Speaking of this, this is an area that can also bite you in AudioUnit development. In my case I was confused about exactly how CFStrings in a CFArray were or were not retained, and this caused issues in certain hosts that would take a CFArray of CFStrings (like the array you pass back in GetParameterValueStrings), and possibly still use it even after destroying the plugin.


It is vitally important to understand how the CFArrayCallBacks work with regard to retaining elements of the array (if they're CFTypes). For an array of CFStrings, you generally want to pass kCFTypeArrayCallBacks, not NULL, for the CFArrayCallBacks param in CFArrayCreate.

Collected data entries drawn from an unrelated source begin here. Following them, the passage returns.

(** A scan that did not run out of fuel gives the same result with more
    fuel. *)
Lemma scan_stable_step (f : nat) :
  (forall s, scan_once f s <> Exhausted -> scan_once (S f) s = scan_once f s)
  /\ (forall s acc, scan_items f s acc <> Exhausted ->
                    scan_items (S f) s acc = scan_items f s acc)
  /\ (forall s acc, scan_pairs f s acc <> Exhausted ->
                    scan_pairs (S f) s acc = scan_pairs f s acc).
Proof.
  induction f as [|f [IHo [IHi IHp]]].
  - repeat split; intros; exfalso; auto.
  - split; [|split].
    + intros s. rewrite (scan_once_eq (S f) s), (scan_once_eq f s).
      destruct s as [|c r]; [reflexivity|].
      split_scans; intros H; try reflexivity;
        first [apply IHi | apply IHp]; exact H.
    + intros s acc. rewrite (scan_items_eq (S f) s acc), (scan_items_eq f s acc).
      destruct (scan_once f s) as [v r| | |] eqn:Eo.
      * rewrite IHo, Eo by (rewrite Eo; discriminate).
        split_scans; intros H; try reflexivity. apply IHi. exact H.
      * rewrite IHo, Eo by (rewrite Eo; discriminate). reflexivity.
      * intros H. exfalso. apply H. reflexivity.
      * rewrite IHo, Eo by (rewrite Eo; discriminate). reflexivity.
    + intros s acc. rewrite (scan_pairs_eq (S f) s acc), (scan_pairs_eq f s acc).
      destruct (scanstring s) as [k r| | |]; try reflexivity.
      destruct (skip_ws r) as [|d r1]; [reflexivity|].
      destruct (negb (Ascii.eqb d ":")); [reflexivity|].
      destruct (scan_once f (skip_ws r1)) as [v r2| | |] eqn:Eo.
      * rewrite IHo, Eo by (rewrite Eo; discriminate).
        split_scans; intros H; try reflexivity. apply IHp. exact H.
      * rewrite IHo, Eo by (rewrite Eo; discriminate). reflexivity.
      * intros H. exfalso. apply H. reflexivity.
      * rewrite IHo, Eo by (rewrite Eo; discriminate). reflexivity.
Qed.

Lemma scan_once_stable (f f' : nat) (s : string) :
  scan_once f s <> Exhausted -> (f <= f')%nat -> scan_once f' s = scan_once f s.
Proof.
  intros H Hle. induction Hle as [|f' Hle IH]; [reflexivity|].
  rewrite (proj1 (scan_stable_step f')); [exact IH|]. rewrite IH. exact H.
Qed.

(** A result obtained with some fuel is the one [json_loads] finds. *)
Lemma json_loads_of_scan (f : nat) (s : string) (v : PyValue) :
  skip_ws s = s ->
  scan_once f s = Scanned v "" ->
  json_loads s = Ret v.
Proof.
  intros Hs H. unfold json_loads. rewrite Hs.
  pose proof (scan_once_fuel s) as Hfuel.
  assert (E : scan_once (2 * String.length s + 1) s = Scanned v "").
  { destruct (Nat.le_ge_cases f (2 * String.length s + 1)) as [Hle|Hge].
    - rewrite scan_once_stable with (f := f); [exact H| |exact Hle].
      rewrite H. discriminate.
    - rewrite <- scan_once_stable with (f' := f) (f := (2 * String.length s + 1)%nat);
        [exact H|exact Hfuel|exact Hge]. }
  rewrite E. reflexivity.
Qed.

(** *** Numbers *)

Lemma scan_digits_stop (rest : string) (acc : N) :
  delimited rest = true -> scan_digits rest acc = (acc, rest).
Proof.
  destruct rest as [|c r]; [reflexivity|]. intros H. cbn [scan_digits].
  destruct c as [[] [] [] [] [] [] [] []]; try discriminate H; reflexivity.
Qed.

Lemma float_tail_delimited (rest : string) :
  delimited rest = true -> float_tail rest = false.
Proof.
  destruct rest as [|c [|d r]]; try reflexivity; intros H;
    destruct c as [[] [] [] [] [] [] [] []]; try discriminate H; reflexivity.
Qed.

Lemma scan_digits_uint (u : Decimal.uint) :
  forall (a : positive) (rest : string),
    delimited rest = true ->
    scan_digits (NilEmpty.string_of_uint u ++ rest) (N.pos a) =
    (N.pos (Pos.of_uint_acc u a), rest).
Proof.
  induction u as [|u IH|u IH|u IH|u IH|u IH|u IH|u IH|u IH|u IH|u IH];
    intros a rest Hrest;
    cbn [NilEmpty.string_of_uint append Pos.of_uint_acc];
    [apply scan_digits_stop; exact Hrest|..];
    cbn [scan_digits];
    match goal with
    | |- (if is_digit ?c then _ else _) = _ => change (is_digit c) with true
    end; cbv iota;
    match goal with
    | |- scan_digits _ ?n = (N.pos (Pos.of_uint_acc _ ?b), _) =>
        replace n with (N.pos b) by (unfold code; simpl N_of_ascii; lia)
    end;
    apply IH; exact Hrest.
Qed.

Lemma to_uint_head_nonzero (p : positive) (u : Decimal.uint) :
  Pos.to_uint p <> Decimal.D0 u.
Proof.
  intros H.
  pose proof (DecimalPos.Unsigned.to_of (Pos.to_uint p)) as E.
  rewrite DecimalPos.Unsigned.of_to in E. cbn [N.to_uint] in E.
  unfold Decimal.unorm in E.
  destruct (Decimal.nzhead (Pos.to_uint p)) eqn:Hz;
    try (rewrite E in H; discriminate H).
  - apply (DecimalPos.Unsigned.to_uint_nonzero p). exact E.
  - exact (DecimalFacts.nzhead_nonzero _ _ Hz).
Qed.

(** The scanner reads the digits of a positive number back. *)
Lemma scan_number_positive (p : positive) (rest : string) :
  delimited rest = true ->
  exists (c : ascii) (t : string),
    NilZero.string_of_uint (Pos.to_uint p) = String c t
    /\ is_digit c = true
    /\ scan_number (String c (t ++ rest)) = Scanned (PInt (Z.pos p)) rest
    /\ scan_number (String "-"%char (String c (t ++ rest))) =
       Scanned (PInt (Z.neg p)) rest.
Proof.
  intros Hrest.
  pose proof (DecimalPos.Unsigned.of_to p) as Hval.
  pose proof (float_tail_delimited rest Hrest) as Hft.
  destruct (Pos.to_uint p) as [|u|u|u|u|u|u|u|u|u|u] eqn:E;
    [exfalso; exact (DecimalPos.Unsigned.to_uint_nonnil p E)
    |exfalso; exact (to_uint_head_nonzero p E)|..];
    eexists _, _; (split; [reflexivity|]); (split; [reflexivity|]);
    cbn [Pos.of_uint] in Hval; inversion Hval as [Hp];
    unfold scan_number; cbn [Ascii.eqb Bool.eqb]; cbv iota;
    match goal with
    | |- context [is_digit ?c] => change (is_digit c) with true
    end; cbn [negb]; cbv iota;
    cbn [scan_digits];
    match goal with
    | |- context [is_digit ?c] => change (is_digit c) with true
    end; cbv iota;
    match goal with
    | |- context [scan_digits _ ?n] =>
        let m := eval vm_compute in n in change n with m
    end;
    rewrite scan_digits_uint by exact Hrest; rewrite Hft, Hp; split; reflexivity.
Qed.

Lemma append_empty_r (a : string) : a ++ "" = a.
Proof. induction a as [|x a IH]; simpl; [reflexivity|]. rewrite IH. reflexivity. Qed.
(** * Danesfield [tools/run_metrics.py]: the metrics pipeline orchestrator

    A shallow embedding of [create_working_dir], [generate_config_file] and
    [main] of [tools/run_metrics.py].  The script is glue code: it creates a
    working directory, copies the candidate rasters into it, renders a config
    file, reprojects the copies, narrows the DSM to Float32 and calls the
    CORE3D metrics engine.  Everything it does is an effect, so the model is
    a state-and-exception monad over a file system that also logs every
    external call in order.

    Scope of the file-system model: paths are POSIX strings; a path is
    resolved to the list of its components (empty and [.] components are
    dropped), so [out/x.tif], [out//x.tif] and [./out/x.tif] name one
    entry.  Symbolic links, [..] components, permissions and the relation
    between an absolute path and the current directory are not modelled. *)

From Stdlib Require Import String Ascii List NArith Lia Sorting.Sorted.
From stdpp Require Import base option list gmap strings pretty.

Local Open Scope string_scope.
Local Open Scope list_scope.

(** ** Python values used by the script *)

(** Truthiness of a [str]: [if s:] holds unless [s] is empty. *)
Definition truthy (s : string) : bool :=
  match s with
  | EmptyString => false
  | String _ _ => true
  end.


(** ** [posixpath] *)

Definition sep : ascii := "/"%char.

Definition startswith_sep (p : string) : bool :=
  match p with
  | String c _ => Ascii.eqb c sep
  | EmptyString => false
  end.

Fixpoint endswith_sep (p : string) : bool :=
  match p with
  | EmptyString => false
  | String c EmptyString => Ascii.eqb c sep
  | String _ r => endswith_sep r
  end.

(** [p.split('/')]: never an empty list; the empty path splits into one
    empty segment. *)
Fixpoint split_sep (p : string) : list string :=
  match p with
  | EmptyString => [EmptyString]
  | String c r =>
      if Ascii.eqb c sep then EmptyString :: split_sep r
      else match split_sep r with
           | s :: ss => String c s :: ss
           | [] => [String c EmptyString]
           end
  end.

(** [os.path.basename(p)] is [p[p.rfind('/') + 1:]], the last segment. *)
Definition basename (p : string) : string :=
  List.last (split_sep p) EmptyString.

(** [os.path.join(a, b)] with two arguments. *)
Definition join (a b : string) : string :=
  if startswith_sep b then b
  else if negb (truthy a) || endswith_sep a then a +:+ b
  else a +:+ "/" +:+ b.

(** ** File system *)

Inductive dtype := Float32 | Float64 | Int32 | UInt8.

(** What the pipeline can tell about a raster file: its CRS descriptor (a
    PROJ.4 string) when it has one, its pixel storage type, and its pixels
    as an opaque payload. *)
Record raster := Raster {
  raster_crs : option string;
  raster_dtype : dtype;
  raster_pixels : string
}.

(** A regular file holds a readable raster or any other bytes (the config
    document, a corrupt image). *)
Inductive content :=
  | RasterData (r : raster)
  | Bytes (s : string).

Inductive node :=
  | File (c : content)
  | Dir.

(** A resolved path: its components, outermost first; an absolute path
    starts with a component that is a single slash. *)
Definition key := list string.

Definition is_component (s : string) : bool :=
  negb (String.eqb s EmptyString) && negb (String.eqb s ".").

(** The components of a path: its segments without the empty ones and
    the [.] ones. *)
Definition components (p : string) : list string :=
  filter (fun s => is_component s = true) (split_sep p).

Definition resolve (p : string) : key :=
  (if startswith_sep p then ["/"] else []) ++ components p.

Definition parent (k : key) : key := removelast k.

(** The current directory (no component) and the root (the slash alone)
    always exist. *)
Definition is_anchor (k : key) : bool :=
  bool_decide (k = []) || bool_decide (k = ["/"]).

Definition lookup_node (fs : gmap key node) (k : key) : option node :=
  if is_anchor k then Some Dir else fs !! k.
(** * Make.com MCP node: the SSE toolkit and the node built on it

    A shallow embedding of
      - [packages/components/nodes/tools/MCP/sseCore.ts]
        ([SSEMCPToolkit], [MCPToolSSE], [createSchemaModel]) and
      - the Make.com node ([MakeTool]: [listMakeScenarios], [init]),
    followed by the properties stated about them.

    Asynchronous functions are modelled by their sequential meaning: every
    [await] in the sources is immediately awaited, so a promise is the
    outcome it settles to.  A function that can throw returns a [Result].
    Logging ([console.error], [console.warn]) is not part of the model, and
    the dynamic [import('../sseCore')] is taken to succeed.

    zod, the MCP SDK and LangChain are libraries: the model keeps of them
    what the sources call, with the behaviour of zod 3. *)

From Stdlib Require Import String Ascii ZArith QArith DecimalString.
From Stdlib Require Import Sorted Permutation.
From Stdlib Require OrdersEx.
From stdpp Require Import base option list gmap strings.

(** ** JavaScript values and exceptions *)

Module Js.

(** What a [catch (error)] clause can receive.  The sources only ever
    render it with [error instanceof Error ? error.message : String(error)]. *)
Inductive Thrown : Type :=
  | ErrorObject (message : string)
  | ThrownValue (rendered : string).

Definition error_text (error : Thrown) : string :=
  match error with
  | ErrorObject message => message
  | ThrownValue rendered => rendered
  end.

Definition TypeError (message : string) : Thrown := ErrorObject message.

(** The outcome of a call: a value, or an exception on its way up. *)
Inductive Result (A : Type) : Type :=
  | Ok (a : A)
  | Throw (error : Thrown).
Arguments Ok {A} a.
Arguments Throw {A} error.

#[global] Instance Result_ret : MRet Result := λ A a, Ok a.
#[global] Instance Result_bind : MBind Result := λ A B f r,
  match r with
  | Ok a => f a
  | Throw error => Throw error
  end.

(** [try { body } catch (error) { handler }] *)
Definition try_catch {A} (body : Result A) (handler : Thrown → Result A) : Result A :=
  match body with
  | Ok a => Ok a
  | Throw error => handler error
  end.


(** Values of type [any].  Objects are ordinary objects: records of own
    data properties in insertion order, with ordinary keys (JSON as a
    server delivers it), that inherit from [Object.prototype].
    Numbers are the finite ones.  [VRevoked] is a revoked [Proxy]: an
    object, truthy, on which every inspection throws a [TypeError].
    [VFunction] is a function, named: data holds none, but every ordinary
    object inherits some from [Object.prototype]. *)
#[warnings="-register-all"]
Inductive JsVal : Type :=
  | VUndefined
  | VNull
  | VBool (b : bool)
  | VNum (q : Q)
  | VStr (s : string)
  | VArr (items : list JsVal)
  | VObj (props : list (string * JsVal))
  | VRevoked
  | VFunction (id : string).

(** [typeof v] *)
Definition typeof (v : JsVal) : string :=
  match v with
  | VUndefined => "undefined"
  | VNull => "object"
  | VBool _ => "boolean"
  | VNum _ => "number"
  | VStr _ => "string"
  | VArr _ | VObj _ | VRevoked => "object"
  | VFunction _ => "function"
  end.

(** [ToBoolean]: what [!v], [v || w] and [if (v)] look at. *)
Definition truthy (v : JsVal) : bool :=
  match v with
  | VUndefined | VNull => false
  | VBool b => b
  | VNum q => negb (Qeq_bool q 0)
  | VStr s => negb (String.eqb s EmptyString)
  | VArr _ | VObj _ | VRevoked | VFunction _ => true
  end.

(** [v === 'literal'] *)
Definition is_string (v : JsVal) (literal : string) : bool :=
  match v with
  | VStr s => String.eqb s literal
  | _ => false
  end.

When you do that, this is the behavior:

- Creating an array with items, or appending items to the array calls CFRetain for the item(s).

- Calling CFRetain on the array only increments the retain count of the array itself.

- Likewise, calling CFRelease on the array only decrements the retain count of the array itself.

- When the CFRelease on the array causes the array's retain count to go to 0, THEN it calls CFRelease for the contained elements.

If you pass NULL for CFArrayCallBacks, the contained items are not retained or released, which can lead to unexpected behavior if the contained items are actually CFTypes like in this case.

So, assuming you're using kCFTypeArrayCallBacks, like Brad says you don't have to worry about releasing the elements of the array. However, if you created new strings to populate the array to begin with (i.e. CFStringCreateWithCString), you will want to CFRelease those after adding them to the array, since these are separate copies.

CFGetRetainCount is useful in debugging these kinds of issues.